EXERCISE: Restate word for word the lines of the entries below, starting with the line that holds "Definition ML_DSA_PUB_BYTES : Z := 1952." and ending with the line that holds "(** ML-KEM-768: encapsulation", and no others.

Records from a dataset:

(* ===== verification/Crypto.v ===== *)
(** * The cryptographic primitives the program calls

    norn-rs takes its primitives from third-party crates ([blake2], [sha2],
    [hkdf], [x25519-dalek], [ed25519-dalek], [chacha20poly1305], [ml-kem],
    [ml-dsa]).  Each is an operational type class here, with its documented
    behaviour in a class of laws beside it; the definitions of the other files
    are generic in the operations, and a theorem asks for the laws it needs.
    Keys, nonces and messages are byte lists; the randomness a primitive draws
    is an argument.  The [Toy] module gives instances, which show that the laws
    can hold together and which the witnesses compute with.

    The two key conversions of [src/session.rs] are also here, since the law
    that ties Ed25519 to X25519 keys mentions them. *)

From S2P Require Import Prelude.

(** ** Hashes *)

(** BLAKE2b with an [n]-byte digest ([Blake2b<U8>], [U16], [U32], [U64]). *)
Class Blake2 := blake2b : nat → bytes → bytes.
Class Blake2Laws `{Blake2} : Prop :=
  blake2b_len : ∀ n m, len (blake2b n m) = Z.of_nat n.

(** BLAKE2b in its keyed mode: output length, key, message. *)
Class Blake2Mac := blake2b_mac : nat → bytes → bytes → bytes.
Class Blake2MacLaws `{Blake2Mac} : Prop :=
  blake2b_mac_len : ∀ n k m, len (blake2b_mac n k m) = Z.of_nat n.

(** The ChaCha20 keystream of a key and a nonce, from block 0: its first [n]
    bytes. *)
Class ChaCha20 := chacha20 : bytes → bytes → nat → bytes.
Class ChaCha20Laws `{ChaCha20} : Prop := {
  chacha20_len : ∀ k n i, len (chacha20 k n i) = Z.of_nat i;
  chacha20_prefix : ∀ k n i j, (i ≤ j)%nat → take i (chacha20 k n j) = chacha20 k n i }.

Class Sha512 := sha512 : bytes → bytes.
Class Sha512Laws `{Sha512} : Prop := sha512_len : ∀ m, len (sha512 m) = 64.

(** [Hkdf::<Sha256>::new(salt, ikm)] followed by [expand(info, 32 bytes)]. *)
Class Hkdf := hkdf32 : option bytes → bytes → bytes → bytes.
Class HkdfLaws `{Hkdf} : Prop := hkdf32_len : ∀ s k i, len (hkdf32 s k i) = 32.

(** ** Key agreement and signatures *)

(** [x25519 k u] is [k.diffie_hellman(u)], [x25519_base k] the public key of [k]. *)
Class X25519 := { x25519 : bytes → bytes → bytes; x25519_base : bytes → bytes }.
Class X25519Laws `{X25519} : Prop := {
  x25519_comm : ∀ a b, x25519 a (x25519_base b) = x25519 b (x25519_base a);
  x25519_len : ∀ a u, len (x25519 a u) = 32;
  x25519_base_len : ∀ a, len (x25519_base a) = 32 }.

(** Ed25519: public key of a seed, signing, [VerifyingKey::from_bytes(pk).is_ok()]
    with [verify_strict], and the Montgomery form of a compressed point. *)
Class Ed25519 := {
  ed_public : bytes → bytes;
  ed_sign : bytes → bytes → bytes;
  ed_valid : bytes → bool;
  ed_verify : bytes → bytes → bytes → bool;
  ed_to_montgomery : bytes → option bytes }.
Class Ed25519Laws `{Ed25519} : Prop := {
  ed_public_len : ∀ sk, len (ed_public sk) = 32;
  ed_sign_len : ∀ sk m, len (ed_sign sk m) = 64;
  ed_public_valid : ∀ sk, ed_valid (ed_public sk) = true;
  ed_sign_verify : ∀ sk m, ed_verify (ed_public sk) m (ed_sign sk m) = true }.

(** ML-DSA-65: [pq_sign.rs] derives the key from a 32-byte seed. *)
Definition ML_DSA_PUB_BYTES : Z := 1952.
Definition ML_DSA_SIG_BYTES : Z := 3309.
Class MlDsa := {
  dsa_pub : bytes → bytes;
  dsa_sign : bytes → bytes → bytes;
  dsa_verify : bytes → bytes → bytes → bool }.
Class MlDsaLaws `{MlDsa} : Prop := {
  dsa_pub_len : ∀ sk, len (dsa_pub sk) = ML_DSA_PUB_BYTES;
  dsa_sign_len : ∀ sk m, len (dsa_sign sk m) = ML_DSA_SIG_BYTES;
  dsa_sign_verify : ∀ sk m, dsa_verify (dsa_pub sk) m (dsa_sign sk m) = true }.

(** ML-KEM-768: encapsulation key of a decapsulation key, validity check of an
    encapsulation key, encapsulation with the coins it draws, decapsulation. *)
Definition ML_KEM_PUB_BYTES : Z := 1184.
Definition ML_KEM_CT_BYTES : Z := 1088.
Definition ML_KEM_SHARED_BYTES : Z := 32.
Class MlKem := {
  kem_ek : bytes → bytes;
  kem_ek_valid : bytes → bool;
  kem_encap : bytes → bytes → bytes * bytes;
  kem_decap : bytes → bytes → bytes }.
Class MlKemLaws `{MlKem} : Prop := {
  kem_ek_len : ∀ dk, len (kem_ek dk) = ML_KEM_PUB_BYTES;
  kem_ek_ok : ∀ dk, kem_ek_valid (kem_ek dk) = true;
  kem_ct_len : ∀ ek r, len (kem_encap ek r).1 = ML_KEM_CT_BYTES;
  kem_correct : ∀ dk r, kem_decap dk (kem_encap (kem_ek dk) r).1 = (kem_encap (kem_ek dk) r).2 }.

(** ** Authenticated encryption (ChaCha20-Poly1305) *)

(** The longest message the cipher accepts: [2^32 - 1] blocks of 64 bytes. *)
Definition AEAD_MAX : Z := (2 ^ 32 - 1) * 64.
Class Aead := {
  aead_seal : bytes → bytes → bytes → bytes → option bytes;
  aead_open : bytes → bytes → bytes → bytes → option bytes }.
Class AeadLaws `{Aead} : Prop := {
  aead_seal_ok : ∀ k n a p, len p ≤ AEAD_MAX →
    ∃ c, aead_seal k n a p = Some c ∧ len c = len p + 16;
  aead_seal_open : ∀ k n a p c, aead_seal k n a p = Some c → aead_open k n a c = Some p;
  aead_seal_len : ∀ k n a p c, aead_seal k n a p = Some c → len c = len p + 16;
  aead_open_len : ∀ k n a p c, aead_open k n a c = Some p → len c = len p + 16 }.

(** [Nonce::from(...)] with a [u64] counter in its first eight bytes. *)
Definition nonce_of (seq : Z) : bytes := to_le_bytes 8 seq ++ fill 4 (u8 0).

(** ** Key conversions of [src/session.rs] *)

(** [b & m] and [b | m] on a [u8]. *)
Definition and8 (b : byte) (m : Z) : byte := u8 (Z.land (uz b) m).
Definition or8 (b : byte) (m : Z) : byte := u8 (Z.lor (uz b) m).

Definition ed25519_priv_to_x25519 `{Sha512} (ed_priv : bytes) : bytes :=
  let hash := sha512 ed_priv in
  let scalar := take 32 hash in
  let scalar := alter (λ b, and8 b 248) 0%nat scalar in
  let scalar := alter (λ b, and8 b 127) 31%nat scalar in
  alter (λ b, or8 b 64) 31%nat scalar.

Definition ed25519_pub_to_x25519 `{Ed25519} (ed_pub : bytes) : res bytes :=
  ok_or (ed_to_montgomery ed_pub) "invalid ed25519 public key".

(** The X25519 key of an identity is the Montgomery form of its Ed25519 key. *)
Class EdXLaws `{Ed25519} `{X25519} `{Sha512} : Prop :=
  ed_montgomery : ∀ sk,
    ed_to_montgomery (ed_public sk) = Some (x25519_base (ed25519_priv_to_x25519 sk)).

Module Toy.
(** A digest that folds the message into 64 bits. *)
Definition fold_bytes (m : bytes) : Z :=
  foldl (λ acc b, Z.land (acc * 257 + uz b + 1) (Z.ones 64)) 0 m.

#[export] Instance toy_blake2 : Blake2 := λ n m, to_le_bytes n (fold_bytes m).
#[export] Instance toy_blake2_laws : Blake2Laws.
Proof. intros n m. apply len_le_split. Qed.

#[export] Instance toy_blake2mac : Blake2Mac := λ n k m, to_le_bytes n (fold_bytes (k ++ m)).
#[export] Instance toy_blake2mac_laws : Blake2MacLaws.
Proof. intros n k m. apply len_le_split. Qed.

#[export] Instance toy_chacha20 : ChaCha20 := λ k n i,
  map (λ j, u8 (fold_bytes (k ++ n) + Z.of_nat j)) (seq 0 i).
#[export] Instance toy_chacha20_laws : ChaCha20Laws.
Proof.
  split; intros k n i.
  - unfold chacha20, toy_chacha20. rewrite len_map. unfold len. by rewrite length_seq.
  - intros j Hj. unfold chacha20, toy_chacha20. rewrite firstn_map. f_equal.
    replace j with (i + (j - i))%nat by lia. rewrite seq_app, firstn_app, length_seq.
    rewrite Nat.sub_diag, firstn_O, app_nil_r. apply firstn_all2. by rewrite length_seq.
Qed.

#[export] Instance toy_sha512 : Sha512 := λ m, to_le_bytes 64 (fold_bytes m).
#[export] Instance toy_sha512_laws : Sha512Laws.
Proof. intros m. apply len_le_split. Qed.

#[export] Instance toy_hkdf : Hkdf := λ s k i,
  to_le_bytes 32 (fold_bytes (default [] s ++ [u8 0] ++ k ++ [u8 0] ++ i)).
#[export] Instance toy_hkdf_laws : HkdfLaws.
Proof. intros s k i. apply len_le_split. Qed.

(** The additive group of 256-bit integers. *)
Definition M256 : Z := 2 ^ 256.
#[export] Instance toy_x25519 : X25519 := {|
  x25519 k u := to_le_bytes 32 ((from_le_bytes k + from_le_bytes u) mod M256);
  x25519_base k := to_le_bytes 32 (from_le_bytes k mod M256) |}.

Lemma toy_base_val k : from_le_bytes (x25519_base k) = from_le_bytes k mod M256.
Proof. cbn. apply from_to_le. apply Z.mod_pos_bound. unfold M256. lia. Qed.

#[export] Instance toy_x25519_laws : X25519Laws.
Proof.
  split; intros.
  - unfold x25519 at 1 2. cbn -[x25519_base]. rewrite !toy_base_val.
    rewrite !Zplus_mod_idemp_r. by rewrite Z.add_comm.
  - apply len_le_split.
  - apply len_le_split.
Qed.

#[export] Instance toy_ed25519 : Ed25519 := {|
  ed_public sk := x25519_base (ed25519_priv_to_x25519 sk);
  ed_sign sk m := to_le_bytes 64 (fold_bytes (x25519_base (ed25519_priv_to_x25519 sk) ++ m));
  ed_valid pk := len pk =? 32;
  ed_verify pk m s := bool_decide (s = to_le_bytes 64 (fold_bytes (pk ++ m)));
  ed_to_montgomery pk := Some pk |}.
#[export] Instance toy_ed25519_laws : Ed25519Laws.
Proof.
  split; intros; cbn.
  - apply len_le_split.
  - apply len_le_split.
  - by rewrite len_le_split.
  - by apply bool_decide_eq_true_2.
Qed.
#[export] Instance toy_edx_laws : EdXLaws.
Proof. by intros sk. Qed.

#[export] Instance toy_mldsa : MlDsa := {|
  dsa_pub sk := to_le_bytes 1952 (from_le_bytes sk);
  dsa_sign sk m := to_le_bytes 3309 (fold_bytes (to_le_bytes 1952 (from_le_bytes sk) ++ m));
  dsa_verify pk m s := bool_decide (s = to_le_bytes 3309 (fold_bytes (pk ++ m))) |}.
#[export] Instance toy_mldsa_laws : MlDsaLaws.
Proof.
  split; intros; cbn.
  - apply len_le_split.
  - apply len_le_split.
  - by apply bool_decide_eq_true_2.
Qed.

#[export] Instance toy_mlkem : MlKem := {|
  kem_ek dk := to_le_bytes 1184 (from_le_bytes dk);
  kem_ek_valid ek := len ek =? 1184;
  kem_encap ek r := let ct := to_le_bytes 1088 (from_le_bytes r) in
                    (ct, to_le_bytes 32 (fold_bytes (ek ++ ct)));
  kem_decap dk ct := to_le_bytes 32 (fold_bytes (to_le_bytes 1184 (from_le_bytes dk) ++ ct)) |}.
#[export] Instance toy_mlkem_laws : MlKemLaws.
Proof.
  split; intros; cbn.
  - apply len_le_split.
  - by rewrite len_le_split.
  - apply len_le_split.
  - done.
Qed.

Definition toy_tag (k n a p : bytes) : bytes := to_le_bytes 16 (fold_bytes (k ++ n ++ a ++ p)).
#[export] Instance toy_aead : Aead := {|
  aead_seal k n a p := if len p <=? AEAD_MAX then Some (p ++ toy_tag k n a p) else None;
  aead_open k n a c :=
    if (16 <=? len c) && (len c <=? AEAD_MAX + 16) then
      let p := take (length c - 16) c in
      if decide (drop (length c - 16) c = toy_tag k n a p) then Some p else None
    else None |}.
#[export] Instance toy_aead_laws : AeadLaws.
Proof.
  assert (∀ k n a p, len (toy_tag k n a p) = 16) as Ht by (intros; apply len_le_split).
  split; cbn; intros k n a p.
  - intros Hp. test_true. eexists. split; [done|]. by rewrite len_app, Ht.
  - intros c. case_match eqn:E; [|done]. intros [= <-]. apply Z.leb_le in E.
    specialize (Ht k n a p). rewrite len_app, Ht. len_pos.
    replace (16 <=? len p + 16) with true by lia.
    replace (len p + 16 <=? AEAD_MAX + 16) with true by lia. cbn.
    assert (length (p ++ toy_tag k n a p) - 16 = length p)%nat as ->
      by (unfold len in Ht; rewrite length_app; lia).
    rewrite take_app_length, drop_app_length. by case_decide.
  - intros c. case_match; [|done]. intros [= <-]. by rewrite len_app, Ht.
  - intros c. case_match eqn:E; [|done]. case_decide; [|done]. intros [= <-].
    apply andb_true_iff in E as [E%Z.leb_le _]. unfold len in *. rewrite length_take. lia.
Qed.
End Toy.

SOLUTION BELOW:
Definition ML_DSA_PUB_BYTES : Z := 1952.
Definition ML_DSA_SIG_BYTES : Z := 3309.
Class MlDsa := {
  dsa_pub : bytes → bytes;
  dsa_sign : bytes → bytes → bytes;
  dsa_verify : bytes → bytes → bytes → bool }.
Class MlDsaLaws `{MlDsa} : Prop := {
  dsa_pub_len : ∀ sk, len (dsa_pub sk) = ML_DSA_PUB_BYTES;
  dsa_sign_len : ∀ sk m, len (dsa_sign sk m) = ML_DSA_SIG_BYTES;
  dsa_sign_verify : ∀ sk m, dsa_verify (dsa_pub sk) m (dsa_sign sk m) = true }.

(** ML-KEM-768: encapsulation key of a decapsulation key, validity check of an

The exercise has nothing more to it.